Abstract

We look at monthly precipitation levels of Lake Superior, and water level measurements at Marquette, MI. These out-of-phase oscillations result in a phase diagram with a one-dimensional circle. We use a topological data analysis package, TDA, to compute the persistent homology and barcode for this data, and detect the circle.

Introduction

Our purpose is to use real data to give an example of topological data analysis, specifically persistent homology. By looking at the relationships between points of a data set on a range of scales, topological data analysis allows us to find the “shape of the data”. In the simple example of a two-dimensional cloud of points, we have two tests: the zeroth homology H0 counts the number of components, and the first homology H1 counts the number of circles.

Our example aims to be as simple as possible, and to illustrate reproducibly the pipeline from data to insight. We will find a circle in the data of rainfall and water level of Lake Superior.

Data source and preprocessing

Here we describe the data sources and code used to clean the data. The raw (pre-processed) data files are also available on our Github page.

Water level

Our measurements of Lake Superior water level are at Marquette, MI, and come from the NOAA. We use the monthly means from January 2000 through December 2015. Specifically, the data set is downloaded from this page:

http://tidesandcurrents.noaa.gov/waterlevels.html?id=9099018&units=standard&bdate=20000105&edate=20151201&timezone=GMT&datum=IGLD&interval=m&action=

at this link:

http://tidesandcurrents.noaa.gov/api/datagetter?product=monthly_mean&application=NOS.COOPS.TAC.WL&station=9099018&begin_date=20000105&end_date=20151201&datum=IGLD&units=english&time_zone=GMT&format=csv

We assume the csv file is names “waterlevel.csv” and put in the working directory. The file is loaded and minimally cleaned using the following.
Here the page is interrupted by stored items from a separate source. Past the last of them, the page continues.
(** C25. Montgomery reduction.  For an odd modulus of [u] digits, the constant of
    [sp_mont_setup] and a number below the modulus times R in an object of at least
    2 [u] + 1 digits, [sp_mont_red_ex] answers, without keeping memory or leaving its objects,
    the number below the modulus that times R is congruent to its argument; the
    constant-time variant, which reads one digit past the modulus, answers the same. *)
Theorem sp_mont_red_exact e n nm va M a m : sp_is n va a -> sp_is nm M m -> Z.odd M = true -> va < M * 2 ^ mont_bits M ->
  2 * mp_used m + 1 <= n -> mp_used m < len (mp_dp m) ->
  calc e 0
    ('(err, rho) ← sp_mont_setup m;
     '(err1, x) ← sp_mont_red_ex a m (default 0 rho) false;
     '(err2, y) ← sp_mont_red_ex a m (default 0 rho) true;
     mret (err, err1, err2, x, y))
    (fun '(err, err1, err2, x, y) => err = 0 /\ err1 = 0 /\ err2 = 0 /\
       exists v, sp_is n v x /\ sp_is n v y /\ 0 <= v < M /\ (v * 2 ^ mont_bits M) mod M = va mod M).
Proof.
  intros Ha Hm HM Hva Hn Hl. pose proof (sp_is_range Hm). assert (HM0 : 0 < M) by (destruct (Z.eq_dec M 0) as [->|]; [done|lia]).
  assert (Hu0 : mp_used m <> 0) by (intros E; apply (sp_is_0 Hm) in E; lia). unfold sp_mont_setup.
  apply calc_assoc. eapply calc_isodd; [done|]. rewrite HM. cbn [negb]. apply calc_assoc.
  eapply calc_bind; [by apply (_sp_mont_setup_is e nm M m)|]. intros rho [_ Hrho]. sp_steps. cbn [default].
  unfold sp_mont_red_ex. rewrite (proj2 (Z.eqb_neq _ 0)), (sb_size _ _ (si_box _ _ _ Ha)), (proj2 (Z.ltb_ge n _)) by lia.
  eapply calc_bind; [by apply (_sp_mont_red_is e n nm va M rho a m false)|]. intros [err1 x] (-> & v & Hx & Hv1 & Hv2).
  eapply calc_bind; [by apply (_sp_mont_red_is e n nm va M rho a m true)|]. intros [err2 y] (-> & v' & Hy & Hv1' & Hv2'). sp_steps.
  assert (v' = v) as ->; [|split; [done|]; split; [done|]; split; [done|]; exists v; split; [done|]; split; [done|]; split; [done|]].
  - assert (Hg : (M | v' - v)).
    { apply (Z.gauss _ (2 ^ mont_bits M)).
      - replace (2 ^ mont_bits M * (v' - v)) with ((v' * 2 ^ mont_bits M - va) - (v * 2 ^ mont_bits M - va)) by ring. by apply Z.divide_sub_r.
      - apply odd_pow2_coprime; [done|]. unfold mont_bits. lia. }
    destruct Hg as [k Hk]. assert (k = 0) by nia. lia.
  - destruct Hv2 as [k Hk]. replace (v * 2 ^ mont_bits M) with (va + k * M) by lia. apply Z_mod_plus_full.
Qed.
wl <- read.csv("waterlevel.csv", header=TRUE)
wl[,2] <- as.character(wl[,2])
wl$Year <- paste(wl$Year, wl$Month, sep=", ")
wl$Month <- NULL
names(wl)[1] <- "Date"
wl$Date <- strptime(paste(wl$Date, "1"), "%Y,%m %d")
wl <- wl[,c(1,5)]

In this data frame wl there are 192 rows; one for each month of the 16 years 2000-2015. There are two columns: “Date” and “MSL”, which measures the monthly mean water level in feet above mean sea level.

Precipitation

We measure the Lake Superior water level at Marquette, but gather monthly precipitation levels from around the lake. Using the NOAA Climate Data Online link:

http://www.ncdc.noaa.gov/cdo-web/search?datasetid=GHCNDMS

and selecting for Monthly Summaries between 1/1/2000 and 12/1/2015 in the Lake Superior Hydrological Unit (HUC:04020300), we can order a custom monthly CSV summary of total precipitation (TPCP; in inches). We assume the file (also available on our GitHub page) is saved in the working directory as “precip_ls.csv”.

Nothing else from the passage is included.